(* ===== verification/MsgCodec.v ===== *)
(** * Message headers and message encryption (src/message/MsgCodec.js) *)
From S2P Require Import Prelude Aead.

Definition MTU : nat := 1280.

Definition MSG_FLAGS_SRC_PRESENT : Z := 0x04.
Definition MSG_FLAGS_DST_PRESENT : Z := 0x01.
Definition MSG_FLAGS_DST_GROUP : Z := 0x02.

Definition NODE_ID_ANY : Z := 0xFFFFFFFFFFFFFFFF.

(** A bit test used as a condition. *)
Definition has_flag (v mask : Z) : bool := negb (Z.land v mask =? 0).

(** [encodeMessageFlags(dsiz, sFlag, version)] *)
Definition encodeMessageFlags (dsiz sFlag version : Z) : Z :=
  Z.lor (Z.lor (Z.shiftl (Z.land version 0x0F) 4) (Z.shiftl (Z.land sFlag 0x01) 2))
        (Z.land dsiz 0x03).

(** [encodeSecurityFlags(sessionType, cFlag, pFlag, mxFlag)] *)
Definition encodeSecurityFlags (sessionType cFlag pFlag mxFlag : Z) : Z :=
  Z.lor (Z.lor (Z.lor (Z.shiftl (Z.land pFlag 0x01) 7) (Z.shiftl (Z.land cFlag 0x01) 6))
               (Z.shiftl (Z.land mxFlag 0x01) 5))
        (Z.land sessionType 0x03).

(** [encodeExchangeFlags(iFlag, aFlag, rFlag, vFlag, sxFlag)] *)
Definition encodeExchangeFlags (iFlag aFlag rFlag vFlag sxFlag : Z) : Z :=
  Z.lor (Z.lor (Z.lor (Z.lor (Z.shiftl (Z.land vFlag 0x01) 4) (Z.shiftl (Z.land sxFlag 0x01) 3))
                      (Z.shiftl (Z.land rFlag 0x01) 2))
               (Z.shiftl (Z.land aFlag 0x01) 1))
        (Z.land iFlag 0x01).

(** A header field that is only written under a condition: the buffer and the
    offset behind it. *)
Definition write_opt (c : bool) (n : nat) (v : option Z) (buf : buffer) (offset : Z)
    : outcome (buffer * Z) :=
  match v with
  | Some v => if c then buf ← write_uint_le n v buf offset; Ret (buf, offset + Z.of_nat n)
              else Ret (buf, offset)
  | None => Ret (buf, offset)
  end.

(** [encodeHeader(msgFlags, secFlags, sessionId, msgCounter, src, dst)] *)
Definition encodeHeader (msgFlags secFlags sessionId msgCounter : Z) (src dst : option Z)
    : outcome buffer :=
  let buf := alloc MTU in
  buf ← write_uint_le 1 msgFlags buf 0;
  buf ← write_uint_le 2 sessionId buf 1;
  buf ← write_uint_le 1 secFlags buf 3;
  buf ← write_uint_le 4 msgCounter buf 4;
  '(buf, offset) ← write_opt (has_flag msgFlags MSG_FLAGS_SRC_PRESENT) 8 src buf 8;
  '(buf, offset) ← write_opt (has_flag msgFlags MSG_FLAGS_DST_PRESENT) 8 dst buf offset;
  Ret (subarray buf 0 offset).

(** [encodeProtocolHeader(exchangeFlags, exchangeId, opcode, protocolId, vendorId,
    ackMsgCounter)] *)
Definition encodeProtocolHeader (exchangeFlags exchangeId opcode protocolId : Z)
    (vendorId ackMsgCounter : option Z) : outcome buffer :=
  let buf := alloc MTU in
  buf ← write_uint_le 1 exchangeFlags buf 0;
  buf ← write_uint_le 1 opcode buf 1;
  buf ← write_uint_le 2 exchangeId buf 2;
  buf ← write_uint_le 2 protocolId buf 4;
  '(buf, offset) ← write_opt true 2 vendorId buf 6;
  '(buf, offset) ← write_opt true 4 ackMsgCounter buf offset;
  Ret (subarray buf 0 offset).

(** [msg[0] & mask]: the first octet, 0 when the buffer is empty. *)
Definition first_octet (msg : buffer) : Z :=
  match msg with x :: _ => byte_Z x | [] => 0 end.

(** [Buffer.concat(list, n)]: cut or zero-filled to [n] octets. *)
Definition concat_to (n : nat) (b : buffer) : buffer := take n (b ++ alloc n).

(** [getNonce(msg, srcNode)] *)
Definition getNonce (msg : buffer) (srcNode : Z) : outcome buffer :=
  let nonce := subarray msg 3 8 in
  src ← (if has_flag (first_octet msg) MSG_FLAGS_SRC_PRESENT then Ret (subarray msg 8 16)
         else write_uint_le 8 srcNode (alloc 8) 0);
  Ret (concat_to 13 (nonce ++ src)).

(** The size of the cleartext header, as [encrypt] and [decrypt] compute it. *)
Definition header_size (msg : buffer) : Z :=
  let add c n := if has_flag (first_octet msg) c then n else 0 in
  8 + add MSG_FLAGS_SRC_PRESENT 8 + add MSG_FLAGS_DST_PRESENT 8 + add MSG_FLAGS_DST_GROUP 2.

Section encryption.
Context `{Aead}.

(** [encrypt(msg, key)] *)
Definition encrypt (msg key : buffer) : outcome buffer :=
  let headerSize := header_size msg in
  nonce ← getNonce msg 0;
  let aad := subarray msg 0 headerSize in
  let pay := subarray_from msg headerSize in
  '(encrypted, tag) ← ccm_seal key nonce aad pay;
  Ret (aad ++ encrypted ++ tag).

(** [decrypt(msg, key)]; [None] is the [null] it returns when the deciphering
    throws. *)
Definition decrypt (msg key : buffer) : outcome (option buffer) :=
  let headerSize := header_size msg in
  nonce ← getNonce msg 0;
  let aad := subarray msg 0 headerSize in
  let enc := subarray msg headerSize (blen msg - 16) in
  let mic := subarray_from msg (blen msg - 16) in
  match ccm_open key nonce aad enc mic with
  | Ret dmsg => Ret (Some (aad ++ dmsg))
  | Throw _ => Ret None
  end.
End encryption.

## TASK DIRECTIONS
The data should be written out again in full, exactly as it stands.

## SOLUTION TO THIS PROBLEM
(* ===== verification/MsgCodec.v ===== *)
(** * Message headers and message encryption (src/message/MsgCodec.js) *)
From S2P Require Import Prelude Aead.

Definition MTU : nat := 1280.

Definition MSG_FLAGS_SRC_PRESENT : Z := 0x04.
Definition MSG_FLAGS_DST_PRESENT : Z := 0x01.
Definition MSG_FLAGS_DST_GROUP : Z := 0x02.

Definition NODE_ID_ANY : Z := 0xFFFFFFFFFFFFFFFF.

(** A bit test used as a condition. *)
Definition has_flag (v mask : Z) : bool := negb (Z.land v mask =? 0).

(** [encodeMessageFlags(dsiz, sFlag, version)] *)
Definition encodeMessageFlags (dsiz sFlag version : Z) : Z :=
  Z.lor (Z.lor (Z.shiftl (Z.land version 0x0F) 4) (Z.shiftl (Z.land sFlag 0x01) 2))
        (Z.land dsiz 0x03).

(** [encodeSecurityFlags(sessionType, cFlag, pFlag, mxFlag)] *)
Definition encodeSecurityFlags (sessionType cFlag pFlag mxFlag : Z) : Z :=
  Z.lor (Z.lor (Z.lor (Z.shiftl (Z.land pFlag 0x01) 7) (Z.shiftl (Z.land cFlag 0x01) 6))
               (Z.shiftl (Z.land mxFlag 0x01) 5))
        (Z.land sessionType 0x03).

(** [encodeExchangeFlags(iFlag, aFlag, rFlag, vFlag, sxFlag)] *)
Definition encodeExchangeFlags (iFlag aFlag rFlag vFlag sxFlag : Z) : Z :=
  Z.lor (Z.lor (Z.lor (Z.lor (Z.shiftl (Z.land vFlag 0x01) 4) (Z.shiftl (Z.land sxFlag 0x01) 3))
                      (Z.shiftl (Z.land rFlag 0x01) 2))
               (Z.shiftl (Z.land aFlag 0x01) 1))
        (Z.land iFlag 0x01).

(** A header field that is only written under a condition: the buffer and the
    offset behind it. *)
Definition write_opt (c : bool) (n : nat) (v : option Z) (buf : buffer) (offset : Z)
    : outcome (buffer * Z) :=
  match v with
  | Some v => if c then buf ← write_uint_le n v buf offset; Ret (buf, offset + Z.of_nat n)
              else Ret (buf, offset)
  | None => Ret (buf, offset)
  end.

(** [encodeHeader(msgFlags, secFlags, sessionId, msgCounter, src, dst)] *)
Definition encodeHeader (msgFlags secFlags sessionId msgCounter : Z) (src dst : option Z)
    : outcome buffer :=
  let buf := alloc MTU in
  buf ← write_uint_le 1 msgFlags buf 0;
  buf ← write_uint_le 2 sessionId buf 1;
  buf ← write_uint_le 1 secFlags buf 3;
  buf ← write_uint_le 4 msgCounter buf 4;
  '(buf, offset) ← write_opt (has_flag msgFlags MSG_FLAGS_SRC_PRESENT) 8 src buf 8;
  '(buf, offset) ← write_opt (has_flag msgFlags MSG_FLAGS_DST_PRESENT) 8 dst buf offset;
  Ret (subarray buf 0 offset).

(** [encodeProtocolHeader(exchangeFlags, exchangeId, opcode, protocolId, vendorId,
    ackMsgCounter)] *)
Definition encodeProtocolHeader (exchangeFlags exchangeId opcode protocolId : Z)
    (vendorId ackMsgCounter : option Z) : outcome buffer :=
  let buf := alloc MTU in
  buf ← write_uint_le 1 exchangeFlags buf 0;
  buf ← write_uint_le 1 opcode buf 1;
  buf ← write_uint_le 2 exchangeId buf 2;
  buf ← write_uint_le 2 protocolId buf 4;
  '(buf, offset) ← write_opt true 2 vendorId buf 6;
  '(buf, offset) ← write_opt true 4 ackMsgCounter buf offset;
  Ret (subarray buf 0 offset).

(** [msg[0] & mask]: the first octet, 0 when the buffer is empty. *)
Definition first_octet (msg : buffer) : Z :=
  match msg with x :: _ => byte_Z x | [] => 0 end.

(** [Buffer.concat(list, n)]: cut or zero-filled to [n] octets. *)
Definition concat_to (n : nat) (b : buffer) : buffer := take n (b ++ alloc n).

(** [getNonce(msg, srcNode)] *)
Definition getNonce (msg : buffer) (srcNode : Z) : outcome buffer :=
  let nonce := subarray msg 3 8 in
  src ← (if has_flag (first_octet msg) MSG_FLAGS_SRC_PRESENT then Ret (subarray msg 8 16)
         else write_uint_le 8 srcNode (alloc 8) 0);
  Ret (concat_to 13 (nonce ++ src)).

(** The size of the cleartext header, as [encrypt] and [decrypt] compute it. *)
Definition header_size (msg : buffer) : Z :=
  let add c n := if has_flag (first_octet msg) c then n else 0 in
  8 + add MSG_FLAGS_SRC_PRESENT 8 + add MSG_FLAGS_DST_PRESENT 8 + add MSG_FLAGS_DST_GROUP 2.

Section encryption.
Context `{Aead}.

(** [encrypt(msg, key)] *)
Definition encrypt (msg key : buffer) : outcome buffer :=
  let headerSize := header_size msg in
  nonce ← getNonce msg 0;
  let aad := subarray msg 0 headerSize in
  let pay := subarray_from msg headerSize in
  '(encrypted, tag) ← ccm_seal key nonce aad pay;
  Ret (aad ++ encrypted ++ tag).

(** [decrypt(msg, key)]; [None] is the [null] it returns when the deciphering
    throws. *)
Definition decrypt (msg key : buffer) : outcome (option buffer) :=
  let headerSize := header_size msg in
  nonce ← getNonce msg 0;
  let aad := subarray msg 0 headerSize in
  let enc := subarray msg headerSize (blen msg - 16) in
  let mic := subarray_from msg (blen msg - 16) in
  match ccm_open key nonce aad enc mic with
  | Ret dmsg => Ret (Some (aad ++ dmsg))
  | Throw _ => Ret None
  end.
End encryption.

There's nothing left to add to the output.